(* ===== verification/Json.v ===== *)
(** [serde_json::Value], the untyped JSON the harness carries around.

    A number is one of serde_json's three representations; a JSON float is a
    finite binary64 value, given as the mantissa (odd, or zero) and exponent
    of [m * 2^e].  [serde_json::Map] is, without the [preserve_order] feature,
    a [BTreeMap]: an object is its association list in ascending key order,
    kept so by [map_insert].  Parsing and printing text are serde_json's own
    and stay parameters of the components that use them. *)

From S2P Require Export BTree.

Inductive number : Type :=
  | PosInt (n : Z)
  | NegInt (n : Z)
  | Float (mantissa exponent : Z).

Unset Elimination Schemes.
Inductive json : Type :=
  | JNull
  | JBool (b : bool)
  | JNumber (n : number)
  | JString (s : string)
  | JArray (l : list json)
  | JObject (o : list (string * json)).
Set Elimination Schemes.

(** Induction that reaches into arrays and objects. *)
Definition json_ind (P : json -> Prop)
    (Hnull : P JNull) (Hbool : forall b, P (JBool b)) (Hnum : forall n, P (JNumber n))
    (Hstr : forall s, P (JString s))
    (Harr : forall l, Forall P l -> P (JArray l))
    (Hobj : forall o, Forall (fun p => P p.2) o -> P (JObject o)) : forall v, P v :=
  fix go v :=
    match v with
    | JNull => Hnull
    | JBool b => Hbool b
    | JNumber n => Hnum n
    | JString s => Hstr s
    | JArray l =>
        Harr l ((fix go_list l : Forall P l :=
          match l with
          | [] => Forall_nil_2 _
          | v :: l => Forall_cons_2 _ _ _ (go v) (go_list l)
          end) l)
    | JObject o =>
        Hobj o ((fix go_obj o : Forall (fun p => P p.2) o :=
          match o with
          | [] => Forall_nil_2 _
          | p :: o => Forall_cons_2 (fun p => P p.2) p _ (go p.2) (go_obj o)
          end) o)
    end.

#[export] Instance number_eq_dec : EqDecision number.
Proof. solve_decision. Defined.

(** [==] on values. *)
Fixpoint json_eqb (v w : json) : bool :=
  match v, w with
  | JNull, JNull => true
  | JBool a, JBool b => Bool.eqb a b
  | JNumber a, JNumber b => bool_decide (a = b)
  | JString a, JString b => String.eqb a b
  | JArray a, JArray b =>
      (fix go a b := match a, b with
        | [], [] => true
        | v :: a, w :: b => json_eqb v w && go a b
        | _, _ => false
        end) a b
  | JObject a, JObject b =>
      (fix go a b := match a, b with
        | [], [] => true
        | (s, v) :: a, (t, w) :: b => String.eqb s t && json_eqb v w && go a b
        | _, _ => false
        end) a b
  | _, _ => false
  end.

Lemma json_eqb_eq v w : json_eqb v w = true <-> v = w.
Proof.
  revert w. induction v as [|b|n|s|l IH|o IH] using json_ind; intros [ | | | | k|k];
    simpl; try (split; congruence).
  - destruct b, b0; simpl; split; congruence.
  - rewrite bool_decide_eq_true. split; congruence.
  - rewrite String.eqb_eq. split; congruence.
  - revert k. induction IH as [|v l Hv _ IHl]; intros [|w k]; try (split; congruence).
    rewrite andb_true_iff, Hv, IHl. split; [intros [? ?]|intros ?]; naive_solver.
  - revert k. induction IH as [|[s v] l Hv _ IHl]; intros [|[t w] k]; try (split; congruence).
    simpl in Hv. rewrite !andb_true_iff, String.eqb_eq, Hv, IHl. naive_solver.
Qed.

#[export] Instance json_eq_dec : EqDecision json.
Proof.
  intros v w. destruct (json_eqb v w) eqn:H.
  - left. by apply json_eqb_eq.
  - right. intros Heq%json_eqb_eq. congruence.
Defined.

(** ** Objects *)

Fixpoint map_get (k : string) (o : list (string * json)) : option json :=
  match o with
  | [] => None
  | (k', v) :: o => if decide (k = k') then Some v else map_get k o
  end.

Fixpoint map_insert (k : string) (v : json) (o : list (string * json)) : list (string * json) :=
  match o with
  | [] => [(k, v)]
  | (k', v') :: o' =>
      match String.compare k k' with
      | Lt => (k, v) :: o
      | Eq => (k, v) :: o'
      | Gt => (k', v') :: map_insert k v o'
      end
  end.

(** [object.entry(k).or_insert(v)]. *)
Definition map_or_insert (k : string) (v : json) (o : list (string * json)) :
    list (string * json) :=
  match map_get k o with Some _ => o | None => map_insert k v o end.

(** [json!({k: v, ...})]: keys are inserted in the order written. *)
Definition jobject (l : list (string * json)) : json :=
  JObject (foldl (fun o p => map_insert p.1 p.2 o) [] l).

(** Keys in strictly ascending order: what a [BTreeMap] guarantees. *)
Definition map_wf (o : list (string * json)) : Prop := StronglySorted string_lt o.*1.

(** ** Accessors *)

Definition get (k : string) (v : json) : option json :=
  match v with JObject o => map_get k o | _ => None end.
Definition as_object (v : json) : option (list (string * json)) :=
  match v with JObject o => Some o | _ => None end.
Definition as_array (v : json) : option (list json) :=
  match v with JArray l => Some l | _ => None end.
Definition as_str (v : json) : option string :=
  match v with JString s => Some s | _ => None end.
Definition as_bool (v : json) : option bool :=
  match v with JBool b => Some b | _ => None end.
Definition as_u64 (v : json) : option Z :=
  match v with JNumber (PosInt n) => Some n | _ => None end.
Definition is_null (v : json) : bool := match v with JNull => true | _ => false end.
Definition is_object (v : json) : bool := match v with JObject _ => true | _ => false end.

(** ** Laws of the object operations *)

Section objects.
  Implicit Types (o : list (string * json)) (k : string) (v : json).

Lemma map_get_insert k v o : map_get k (map_insert k v o) = Some v.
Proof.
    induction o as [|[k' v'] o IH]; simpl; [by case_decide|].
    destruct (String.compare k k') eqn:H; simpl; [by case_decide..|].
    case_decide as Hk; [|done]. subst. by rewrite string_compare_refl in H.
Qed.

Lemma map_get_insert_ne k k1 v o :
    k <> k1 -> map_get k1 (map_insert k v o) = map_get k1 o.
Proof.
    intros Hne. induction o as [|[k' v'] o IH]; simpl; [by case_decide|].
    destruct (String.compare k k') eqn:H; simpl.
    - apply String.compare_eq_iff in H as ->. by case_decide.
    - by case_decide.
    - case_decide; [done|apply IH].
Qed.

Lemma map_get_or_insert k k1 v o :
    map_get k1 (map_or_insert k v o) =
      match map_get k1 o with
      | Some w => Some w
      | None => if decide (k = k1) then Some v else None
      end.
Proof.
    unfold map_or_insert. destruct (map_get k o) eqn:Hk; case_decide as Hd; subst.
    - by rewrite Hk.
    - by destruct (map_get k1 o).
    - by rewrite Hk, map_get_insert.
    - rewrite map_get_insert_ne by done. by destruct (map_get k1 o).
Qed.

(** An entry the caller already supplied survives [or_insert]. *)
Lemma map_or_insert_preserves k k1 v w o :
    map_get k1 o = Some w -> map_get k1 (map_or_insert k v o) = Some w.
Proof. intros H. by rewrite map_get_or_insert, H. Qed.

Lemma map_insert_keys k v o k1 :
    k1 ∈ (map_insert k v o).*1 -> k1 = k \/ k1 ∈ o.*1.
Proof.
    induction o as [|[k' v'] o IH]; simpl; [set_solver|].
    destruct (String.compare k k') eqn:H; simpl; set_solver.
Qed.

Lemma map_insert_wf k v o : map_wf o -> map_wf (map_insert k v o).
Proof.
    unfold map_wf. induction o as [|[k' v'] o IH]; simpl; intros H; [repeat constructor|].
    pose proof H as Hall. apply StronglySorted_inv in H as [Hs Hk'].
    destruct (String.compare k k') eqn:Hc; simpl.
    - apply String.compare_eq_iff in Hc as ->. done.
    - constructor; [done|]. constructor; [done|].
      eapply Forall_impl; [exact Hk'|]. intros k2 Hk2. by eapply string_compare_lt_trans.
    - constructor; [by apply IH|]. apply Forall_forall. intros k2 Hk2.
      apply map_insert_keys in Hk2 as [-> | Hk2].
      + unfold string_lt. rewrite String.compare_antisym, Hc. done.
      + rewrite Forall_forall in Hk'. by apply Hk'.
Qed.

Lemma map_or_insert_wf k v o : map_wf o -> map_wf (map_or_insert k v o).
Proof. unfold map_or_insert. intros H. destruct (map_get k o); [done|by apply map_insert_wf]. Qed.
End objects.

#[export] Hint Resolve map_or_insert_preserves map_insert_wf map_or_insert_wf : piqo.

* WORK REQUIRED: Can you repeat, word for word, every line above from the one containing "Lemma map_insert_keys k" down to the one containing "Lemma map_or_insert_wf k", including both?

* TASK ANSWER:
Lemma map_insert_keys k v o k1 :
    k1 ∈ (map_insert k v o).*1 -> k1 = k \/ k1 ∈ o.*1.
Proof.
    induction o as [|[k' v'] o IH]; simpl; [set_solver|].
    destruct (String.compare k k') eqn:H; simpl; set_solver.
Qed.

Lemma map_insert_wf k v o : map_wf o -> map_wf (map_insert k v o).
Proof.
    unfold map_wf. induction o as [|[k' v'] o IH]; simpl; intros H; [repeat constructor|].
    pose proof H as Hall. apply StronglySorted_inv in H as [Hs Hk'].
    destruct (String.compare k k') eqn:Hc; simpl.
    - apply String.compare_eq_iff in Hc as ->. done.
    - constructor; [done|]. constructor; [done|].
      eapply Forall_impl; [exact Hk'|]. intros k2 Hk2. by eapply string_compare_lt_trans.
    - constructor; [by apply IH|]. apply Forall_forall. intros k2 Hk2.
      apply map_insert_keys in Hk2 as [-> | Hk2].
      + unfold string_lt. rewrite String.compare_antisym, Hc. done.
      + rewrite Forall_forall in Hk'. by apply Hk'.
Qed.

Lemma map_or_insert_wf k v o : map_wf o -> map_wf (map_or_insert k v o).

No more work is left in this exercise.